• _What the task asks_: Only one stretch of the records below should be repeated. It starts with the line containing "Ok (mk_ndarray [length" and goes on through the line containing "rewrite (mapM_Forall2_Ok _", exactly as written.

*** Records for the task Section Begins ***

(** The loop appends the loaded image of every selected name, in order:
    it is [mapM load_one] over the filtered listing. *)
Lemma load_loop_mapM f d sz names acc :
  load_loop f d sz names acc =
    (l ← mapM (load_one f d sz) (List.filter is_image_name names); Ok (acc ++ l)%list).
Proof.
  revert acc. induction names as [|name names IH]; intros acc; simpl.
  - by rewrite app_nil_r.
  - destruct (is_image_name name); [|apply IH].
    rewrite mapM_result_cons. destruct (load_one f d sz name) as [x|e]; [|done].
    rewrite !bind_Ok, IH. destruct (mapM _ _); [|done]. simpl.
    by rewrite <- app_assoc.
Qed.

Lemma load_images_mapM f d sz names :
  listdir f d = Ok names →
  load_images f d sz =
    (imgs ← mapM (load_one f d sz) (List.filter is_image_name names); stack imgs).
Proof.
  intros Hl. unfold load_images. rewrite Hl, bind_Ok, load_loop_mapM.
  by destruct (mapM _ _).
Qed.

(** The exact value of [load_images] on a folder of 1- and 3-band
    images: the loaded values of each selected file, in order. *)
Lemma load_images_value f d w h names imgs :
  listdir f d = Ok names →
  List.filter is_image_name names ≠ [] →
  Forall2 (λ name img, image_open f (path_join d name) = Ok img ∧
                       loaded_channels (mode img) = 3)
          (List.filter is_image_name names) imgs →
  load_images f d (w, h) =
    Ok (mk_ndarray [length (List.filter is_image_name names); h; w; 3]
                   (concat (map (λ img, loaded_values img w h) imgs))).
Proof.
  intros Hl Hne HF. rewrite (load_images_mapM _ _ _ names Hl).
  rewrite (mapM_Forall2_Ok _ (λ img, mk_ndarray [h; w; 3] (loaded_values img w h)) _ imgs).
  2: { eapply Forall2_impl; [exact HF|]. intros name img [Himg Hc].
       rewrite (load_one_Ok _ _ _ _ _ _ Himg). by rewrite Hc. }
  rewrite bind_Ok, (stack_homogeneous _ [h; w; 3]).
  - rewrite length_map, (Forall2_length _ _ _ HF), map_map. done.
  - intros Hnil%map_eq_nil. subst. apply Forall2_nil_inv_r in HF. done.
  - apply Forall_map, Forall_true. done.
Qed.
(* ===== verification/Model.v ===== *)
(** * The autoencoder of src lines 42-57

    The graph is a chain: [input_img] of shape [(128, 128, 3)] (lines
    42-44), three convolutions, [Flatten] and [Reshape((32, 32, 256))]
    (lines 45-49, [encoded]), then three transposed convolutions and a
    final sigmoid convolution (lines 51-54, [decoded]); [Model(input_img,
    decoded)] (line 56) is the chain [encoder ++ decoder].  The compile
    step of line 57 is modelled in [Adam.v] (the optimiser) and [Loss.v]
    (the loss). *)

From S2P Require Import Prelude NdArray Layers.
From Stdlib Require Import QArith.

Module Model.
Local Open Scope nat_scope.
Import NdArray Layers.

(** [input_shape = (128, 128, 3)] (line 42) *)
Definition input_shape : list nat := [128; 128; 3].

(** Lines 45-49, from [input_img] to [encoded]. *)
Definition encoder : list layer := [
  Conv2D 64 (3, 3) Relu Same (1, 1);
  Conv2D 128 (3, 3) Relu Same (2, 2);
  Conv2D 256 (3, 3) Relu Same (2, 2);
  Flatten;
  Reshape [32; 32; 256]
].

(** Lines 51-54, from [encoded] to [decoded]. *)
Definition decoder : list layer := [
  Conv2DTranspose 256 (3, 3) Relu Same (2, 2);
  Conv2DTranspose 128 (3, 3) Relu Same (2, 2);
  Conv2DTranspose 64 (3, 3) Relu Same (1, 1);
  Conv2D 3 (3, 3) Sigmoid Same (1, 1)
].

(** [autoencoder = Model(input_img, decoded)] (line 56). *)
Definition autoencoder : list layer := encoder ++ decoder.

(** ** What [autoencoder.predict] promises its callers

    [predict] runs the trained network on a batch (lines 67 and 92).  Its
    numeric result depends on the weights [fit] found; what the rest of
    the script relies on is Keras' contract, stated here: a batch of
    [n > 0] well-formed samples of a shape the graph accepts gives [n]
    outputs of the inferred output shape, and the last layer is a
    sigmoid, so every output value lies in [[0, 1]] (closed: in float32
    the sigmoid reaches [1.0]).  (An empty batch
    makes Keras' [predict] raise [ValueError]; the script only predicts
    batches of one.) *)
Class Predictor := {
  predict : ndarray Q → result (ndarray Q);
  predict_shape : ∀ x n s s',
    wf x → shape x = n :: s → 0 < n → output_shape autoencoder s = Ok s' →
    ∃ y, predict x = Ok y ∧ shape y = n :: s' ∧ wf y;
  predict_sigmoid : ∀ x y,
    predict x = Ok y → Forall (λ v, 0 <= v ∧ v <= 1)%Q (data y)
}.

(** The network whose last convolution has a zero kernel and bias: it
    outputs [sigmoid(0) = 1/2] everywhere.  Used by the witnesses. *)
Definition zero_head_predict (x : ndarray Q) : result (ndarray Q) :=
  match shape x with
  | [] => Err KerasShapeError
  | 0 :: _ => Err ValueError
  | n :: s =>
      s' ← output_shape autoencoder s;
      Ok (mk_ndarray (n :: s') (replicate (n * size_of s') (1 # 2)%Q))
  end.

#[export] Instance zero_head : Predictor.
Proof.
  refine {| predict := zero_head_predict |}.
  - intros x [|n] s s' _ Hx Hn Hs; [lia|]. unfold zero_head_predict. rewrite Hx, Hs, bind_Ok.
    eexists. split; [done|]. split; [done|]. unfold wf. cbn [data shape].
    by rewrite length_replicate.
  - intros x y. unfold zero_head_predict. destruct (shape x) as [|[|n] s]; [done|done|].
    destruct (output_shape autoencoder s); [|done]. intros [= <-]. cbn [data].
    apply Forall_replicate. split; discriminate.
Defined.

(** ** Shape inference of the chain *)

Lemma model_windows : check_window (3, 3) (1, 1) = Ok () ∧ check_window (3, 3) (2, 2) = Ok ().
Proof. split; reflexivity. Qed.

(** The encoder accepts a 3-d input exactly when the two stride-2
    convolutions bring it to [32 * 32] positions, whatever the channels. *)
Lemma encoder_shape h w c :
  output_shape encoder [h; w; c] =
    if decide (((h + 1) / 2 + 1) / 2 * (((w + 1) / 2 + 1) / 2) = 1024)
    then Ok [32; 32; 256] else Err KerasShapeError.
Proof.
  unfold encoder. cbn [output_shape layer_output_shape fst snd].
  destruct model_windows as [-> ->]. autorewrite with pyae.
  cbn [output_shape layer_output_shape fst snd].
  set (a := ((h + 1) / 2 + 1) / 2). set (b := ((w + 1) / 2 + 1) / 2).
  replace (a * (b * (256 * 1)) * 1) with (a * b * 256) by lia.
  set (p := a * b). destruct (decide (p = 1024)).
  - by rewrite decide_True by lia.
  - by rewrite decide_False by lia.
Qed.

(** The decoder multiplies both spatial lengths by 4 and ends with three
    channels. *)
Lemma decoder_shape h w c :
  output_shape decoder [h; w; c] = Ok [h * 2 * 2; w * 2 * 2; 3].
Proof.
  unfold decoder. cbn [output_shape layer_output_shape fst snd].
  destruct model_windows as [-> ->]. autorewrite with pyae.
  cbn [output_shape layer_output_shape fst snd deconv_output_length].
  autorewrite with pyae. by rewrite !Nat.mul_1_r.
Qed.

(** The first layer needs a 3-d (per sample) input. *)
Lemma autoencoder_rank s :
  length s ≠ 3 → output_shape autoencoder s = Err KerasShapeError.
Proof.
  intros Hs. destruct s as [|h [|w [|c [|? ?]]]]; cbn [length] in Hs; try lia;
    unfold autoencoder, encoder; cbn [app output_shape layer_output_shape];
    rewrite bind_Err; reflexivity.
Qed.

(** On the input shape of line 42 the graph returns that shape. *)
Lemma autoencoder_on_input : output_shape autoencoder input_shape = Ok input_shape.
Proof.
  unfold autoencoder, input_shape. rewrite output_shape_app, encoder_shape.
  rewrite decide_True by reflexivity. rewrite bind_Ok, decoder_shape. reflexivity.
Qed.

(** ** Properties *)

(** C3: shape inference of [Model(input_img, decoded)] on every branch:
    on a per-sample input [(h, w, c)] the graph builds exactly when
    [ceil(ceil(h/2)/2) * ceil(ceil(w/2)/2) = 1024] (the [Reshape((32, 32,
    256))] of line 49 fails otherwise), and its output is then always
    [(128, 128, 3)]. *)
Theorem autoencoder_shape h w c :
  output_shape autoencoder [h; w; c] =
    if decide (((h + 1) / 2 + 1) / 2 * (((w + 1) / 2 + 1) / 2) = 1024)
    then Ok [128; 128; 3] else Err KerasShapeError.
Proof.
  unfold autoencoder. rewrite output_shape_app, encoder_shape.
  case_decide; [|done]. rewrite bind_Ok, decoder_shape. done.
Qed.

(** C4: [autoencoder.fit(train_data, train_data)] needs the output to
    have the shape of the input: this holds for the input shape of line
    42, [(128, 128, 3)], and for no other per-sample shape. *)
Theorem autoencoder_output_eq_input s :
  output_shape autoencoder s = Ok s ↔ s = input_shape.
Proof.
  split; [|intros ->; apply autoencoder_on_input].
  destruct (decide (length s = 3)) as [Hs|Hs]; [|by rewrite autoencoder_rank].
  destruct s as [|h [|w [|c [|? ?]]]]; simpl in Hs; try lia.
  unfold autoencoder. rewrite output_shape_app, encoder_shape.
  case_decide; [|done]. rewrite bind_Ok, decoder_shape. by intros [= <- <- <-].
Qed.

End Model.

*** Records for the task Section Ends ***
*** Records for the task Section Begins ***

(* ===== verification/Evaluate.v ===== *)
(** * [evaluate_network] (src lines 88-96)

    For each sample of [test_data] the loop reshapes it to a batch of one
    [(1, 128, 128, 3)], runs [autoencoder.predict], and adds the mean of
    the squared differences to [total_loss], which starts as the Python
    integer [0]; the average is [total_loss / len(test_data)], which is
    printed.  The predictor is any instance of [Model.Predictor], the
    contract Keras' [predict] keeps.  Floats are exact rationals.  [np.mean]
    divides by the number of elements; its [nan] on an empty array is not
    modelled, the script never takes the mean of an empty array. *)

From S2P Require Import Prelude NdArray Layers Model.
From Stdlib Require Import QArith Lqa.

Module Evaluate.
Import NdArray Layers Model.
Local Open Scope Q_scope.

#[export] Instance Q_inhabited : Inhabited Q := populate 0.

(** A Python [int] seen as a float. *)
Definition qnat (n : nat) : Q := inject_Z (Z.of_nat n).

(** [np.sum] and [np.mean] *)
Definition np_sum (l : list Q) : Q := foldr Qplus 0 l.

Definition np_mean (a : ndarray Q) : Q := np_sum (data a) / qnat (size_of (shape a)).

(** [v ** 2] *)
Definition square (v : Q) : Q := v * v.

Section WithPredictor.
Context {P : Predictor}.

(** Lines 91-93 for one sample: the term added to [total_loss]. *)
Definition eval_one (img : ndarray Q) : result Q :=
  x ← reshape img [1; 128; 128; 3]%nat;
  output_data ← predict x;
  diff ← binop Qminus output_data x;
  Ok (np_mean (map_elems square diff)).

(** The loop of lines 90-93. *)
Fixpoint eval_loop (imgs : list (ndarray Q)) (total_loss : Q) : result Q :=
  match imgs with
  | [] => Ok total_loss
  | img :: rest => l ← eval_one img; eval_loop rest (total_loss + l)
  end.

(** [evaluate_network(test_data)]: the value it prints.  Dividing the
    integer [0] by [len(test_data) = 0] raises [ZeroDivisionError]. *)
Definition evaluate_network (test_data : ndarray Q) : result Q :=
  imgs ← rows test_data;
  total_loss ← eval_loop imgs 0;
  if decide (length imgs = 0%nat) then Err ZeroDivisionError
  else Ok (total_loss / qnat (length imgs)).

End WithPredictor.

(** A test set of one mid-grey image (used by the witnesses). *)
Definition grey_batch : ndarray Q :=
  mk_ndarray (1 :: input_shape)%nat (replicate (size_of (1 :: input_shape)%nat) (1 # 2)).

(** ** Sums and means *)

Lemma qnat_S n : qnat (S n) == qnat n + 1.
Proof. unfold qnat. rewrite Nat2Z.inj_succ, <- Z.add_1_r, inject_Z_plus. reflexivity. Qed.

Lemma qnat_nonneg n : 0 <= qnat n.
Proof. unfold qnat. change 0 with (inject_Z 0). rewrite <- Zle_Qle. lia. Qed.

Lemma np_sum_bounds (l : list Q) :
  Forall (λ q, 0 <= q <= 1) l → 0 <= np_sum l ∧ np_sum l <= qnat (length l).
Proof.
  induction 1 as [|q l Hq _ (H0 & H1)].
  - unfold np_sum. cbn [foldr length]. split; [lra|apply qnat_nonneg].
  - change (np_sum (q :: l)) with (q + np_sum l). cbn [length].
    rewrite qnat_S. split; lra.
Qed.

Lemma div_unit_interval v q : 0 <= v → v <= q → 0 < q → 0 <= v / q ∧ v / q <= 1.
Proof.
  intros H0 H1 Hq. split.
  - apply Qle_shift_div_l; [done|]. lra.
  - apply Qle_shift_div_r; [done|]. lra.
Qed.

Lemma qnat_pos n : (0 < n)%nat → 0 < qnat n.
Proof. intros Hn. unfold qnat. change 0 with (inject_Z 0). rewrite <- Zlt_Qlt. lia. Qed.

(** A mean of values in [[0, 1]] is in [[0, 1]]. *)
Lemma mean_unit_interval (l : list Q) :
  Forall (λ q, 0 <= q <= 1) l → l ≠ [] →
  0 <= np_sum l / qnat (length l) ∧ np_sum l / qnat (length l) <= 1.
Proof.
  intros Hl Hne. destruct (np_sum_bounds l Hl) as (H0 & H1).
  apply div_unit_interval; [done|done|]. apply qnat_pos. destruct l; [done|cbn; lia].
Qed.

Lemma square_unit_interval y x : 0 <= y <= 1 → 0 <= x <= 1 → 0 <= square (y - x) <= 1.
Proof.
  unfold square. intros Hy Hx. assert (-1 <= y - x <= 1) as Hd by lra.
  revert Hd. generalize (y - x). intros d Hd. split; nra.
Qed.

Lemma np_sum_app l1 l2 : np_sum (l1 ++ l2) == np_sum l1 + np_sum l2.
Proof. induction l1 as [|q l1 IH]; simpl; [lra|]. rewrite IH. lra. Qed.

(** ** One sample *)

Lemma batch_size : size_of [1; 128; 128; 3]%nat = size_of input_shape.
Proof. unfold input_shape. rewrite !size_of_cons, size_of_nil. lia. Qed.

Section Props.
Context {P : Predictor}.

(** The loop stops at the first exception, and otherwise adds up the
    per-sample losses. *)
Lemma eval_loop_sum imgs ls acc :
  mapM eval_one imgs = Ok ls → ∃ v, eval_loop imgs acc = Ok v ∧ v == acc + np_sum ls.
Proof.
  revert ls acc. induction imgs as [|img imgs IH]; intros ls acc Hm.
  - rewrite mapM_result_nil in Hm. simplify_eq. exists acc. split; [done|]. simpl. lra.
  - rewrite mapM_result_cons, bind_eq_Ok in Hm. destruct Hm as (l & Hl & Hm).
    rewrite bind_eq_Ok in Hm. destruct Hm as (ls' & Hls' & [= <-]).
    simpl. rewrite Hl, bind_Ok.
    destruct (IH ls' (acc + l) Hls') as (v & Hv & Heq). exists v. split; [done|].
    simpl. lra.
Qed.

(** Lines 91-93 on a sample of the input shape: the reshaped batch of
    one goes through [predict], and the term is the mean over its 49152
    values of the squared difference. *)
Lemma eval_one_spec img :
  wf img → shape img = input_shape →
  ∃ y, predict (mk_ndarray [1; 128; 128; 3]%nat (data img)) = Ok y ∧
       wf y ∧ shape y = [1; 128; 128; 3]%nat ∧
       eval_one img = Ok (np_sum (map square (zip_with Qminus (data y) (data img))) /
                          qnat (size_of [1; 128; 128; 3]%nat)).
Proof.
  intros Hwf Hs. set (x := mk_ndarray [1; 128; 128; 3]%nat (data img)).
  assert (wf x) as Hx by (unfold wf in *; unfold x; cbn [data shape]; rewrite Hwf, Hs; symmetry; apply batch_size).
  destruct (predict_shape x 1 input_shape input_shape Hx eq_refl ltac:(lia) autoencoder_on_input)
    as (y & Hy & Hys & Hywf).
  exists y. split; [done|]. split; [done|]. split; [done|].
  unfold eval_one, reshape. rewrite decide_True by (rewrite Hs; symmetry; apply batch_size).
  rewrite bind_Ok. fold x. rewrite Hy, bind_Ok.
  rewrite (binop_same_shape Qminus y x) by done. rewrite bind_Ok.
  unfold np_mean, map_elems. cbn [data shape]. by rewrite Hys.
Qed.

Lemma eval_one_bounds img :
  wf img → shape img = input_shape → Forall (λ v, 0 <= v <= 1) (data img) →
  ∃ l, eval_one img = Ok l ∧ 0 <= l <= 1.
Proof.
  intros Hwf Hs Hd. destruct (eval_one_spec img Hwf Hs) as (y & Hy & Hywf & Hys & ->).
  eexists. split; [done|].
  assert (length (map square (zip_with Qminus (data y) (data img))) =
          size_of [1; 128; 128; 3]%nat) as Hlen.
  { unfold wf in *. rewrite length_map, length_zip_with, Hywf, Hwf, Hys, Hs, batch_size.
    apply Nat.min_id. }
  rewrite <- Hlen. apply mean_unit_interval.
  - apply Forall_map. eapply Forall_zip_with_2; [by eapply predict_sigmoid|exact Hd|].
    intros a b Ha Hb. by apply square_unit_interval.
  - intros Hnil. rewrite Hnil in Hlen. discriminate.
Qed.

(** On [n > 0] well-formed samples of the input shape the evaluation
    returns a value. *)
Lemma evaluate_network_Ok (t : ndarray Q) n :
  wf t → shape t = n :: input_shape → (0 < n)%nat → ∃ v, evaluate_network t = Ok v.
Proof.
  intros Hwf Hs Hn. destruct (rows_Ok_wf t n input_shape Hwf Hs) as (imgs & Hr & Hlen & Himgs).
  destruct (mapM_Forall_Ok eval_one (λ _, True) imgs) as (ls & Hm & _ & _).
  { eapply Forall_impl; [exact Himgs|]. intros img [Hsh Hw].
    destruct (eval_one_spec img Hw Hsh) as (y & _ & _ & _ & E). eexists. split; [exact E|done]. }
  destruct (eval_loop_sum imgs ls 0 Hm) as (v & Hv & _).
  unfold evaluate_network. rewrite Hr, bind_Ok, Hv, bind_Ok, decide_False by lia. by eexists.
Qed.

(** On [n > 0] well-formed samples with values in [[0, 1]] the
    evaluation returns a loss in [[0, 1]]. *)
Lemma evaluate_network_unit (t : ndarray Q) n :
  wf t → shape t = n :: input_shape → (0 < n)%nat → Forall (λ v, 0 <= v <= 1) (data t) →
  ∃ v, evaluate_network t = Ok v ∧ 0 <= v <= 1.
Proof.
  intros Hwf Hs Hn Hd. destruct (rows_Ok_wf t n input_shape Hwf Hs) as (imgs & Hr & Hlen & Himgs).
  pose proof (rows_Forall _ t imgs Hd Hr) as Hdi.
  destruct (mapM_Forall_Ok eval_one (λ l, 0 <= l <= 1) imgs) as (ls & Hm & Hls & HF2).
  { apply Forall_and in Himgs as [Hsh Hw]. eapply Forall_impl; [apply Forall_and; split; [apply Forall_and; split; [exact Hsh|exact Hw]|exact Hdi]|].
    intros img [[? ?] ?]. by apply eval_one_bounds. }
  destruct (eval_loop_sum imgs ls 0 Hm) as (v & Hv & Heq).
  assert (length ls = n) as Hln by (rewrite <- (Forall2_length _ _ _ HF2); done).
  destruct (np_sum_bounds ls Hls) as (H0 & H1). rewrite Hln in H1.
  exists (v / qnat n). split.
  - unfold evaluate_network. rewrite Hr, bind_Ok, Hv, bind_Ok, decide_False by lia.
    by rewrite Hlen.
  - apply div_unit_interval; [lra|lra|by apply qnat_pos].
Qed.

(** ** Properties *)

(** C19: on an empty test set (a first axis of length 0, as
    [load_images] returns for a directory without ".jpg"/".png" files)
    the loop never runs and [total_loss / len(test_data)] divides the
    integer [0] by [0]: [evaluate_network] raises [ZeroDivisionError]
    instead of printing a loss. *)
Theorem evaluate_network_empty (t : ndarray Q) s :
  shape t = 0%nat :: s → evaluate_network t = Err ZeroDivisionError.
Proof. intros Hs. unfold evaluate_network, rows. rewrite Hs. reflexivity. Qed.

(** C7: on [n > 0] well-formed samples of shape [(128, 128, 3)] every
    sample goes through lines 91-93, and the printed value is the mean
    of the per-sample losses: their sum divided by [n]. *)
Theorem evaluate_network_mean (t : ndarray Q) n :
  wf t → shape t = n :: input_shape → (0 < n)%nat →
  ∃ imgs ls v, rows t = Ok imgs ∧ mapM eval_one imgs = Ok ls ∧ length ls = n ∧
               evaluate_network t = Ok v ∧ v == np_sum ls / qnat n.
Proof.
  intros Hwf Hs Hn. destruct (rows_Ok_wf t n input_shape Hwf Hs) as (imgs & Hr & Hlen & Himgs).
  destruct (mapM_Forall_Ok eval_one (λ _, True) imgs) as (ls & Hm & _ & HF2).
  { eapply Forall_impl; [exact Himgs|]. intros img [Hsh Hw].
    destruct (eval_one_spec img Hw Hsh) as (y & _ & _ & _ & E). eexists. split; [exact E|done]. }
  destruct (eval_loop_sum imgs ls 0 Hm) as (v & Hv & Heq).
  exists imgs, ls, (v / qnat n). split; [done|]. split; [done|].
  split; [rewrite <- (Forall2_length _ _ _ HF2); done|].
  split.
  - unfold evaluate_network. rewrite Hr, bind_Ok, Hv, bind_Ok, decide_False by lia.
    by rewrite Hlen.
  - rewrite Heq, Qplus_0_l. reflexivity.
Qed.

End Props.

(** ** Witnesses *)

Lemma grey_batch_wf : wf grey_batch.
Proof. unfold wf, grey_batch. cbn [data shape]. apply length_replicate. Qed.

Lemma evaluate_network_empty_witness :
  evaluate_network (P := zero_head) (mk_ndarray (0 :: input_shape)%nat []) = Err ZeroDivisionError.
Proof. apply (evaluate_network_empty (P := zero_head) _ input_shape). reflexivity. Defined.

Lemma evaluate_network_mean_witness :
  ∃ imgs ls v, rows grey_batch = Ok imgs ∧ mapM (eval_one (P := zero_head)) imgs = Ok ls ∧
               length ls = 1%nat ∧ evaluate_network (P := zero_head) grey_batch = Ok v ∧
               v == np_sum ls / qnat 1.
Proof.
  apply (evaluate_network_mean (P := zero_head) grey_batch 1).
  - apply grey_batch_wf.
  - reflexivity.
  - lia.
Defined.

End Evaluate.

*** Records for the task Section Ends ***

• _Result below_:
    Ok (mk_ndarray [length (List.filter is_image_name names); h; w; 3]
                   (concat (map (λ img, loaded_values img w h) imgs))).
Proof.
  intros Hl Hne HF. rewrite (load_images_mapM _ _ _ names Hl).
  rewrite (mapM_Forall2_Ok _ (λ img, mk_ndarray [h; w; 3] (loaded_values img w h)) _ imgs).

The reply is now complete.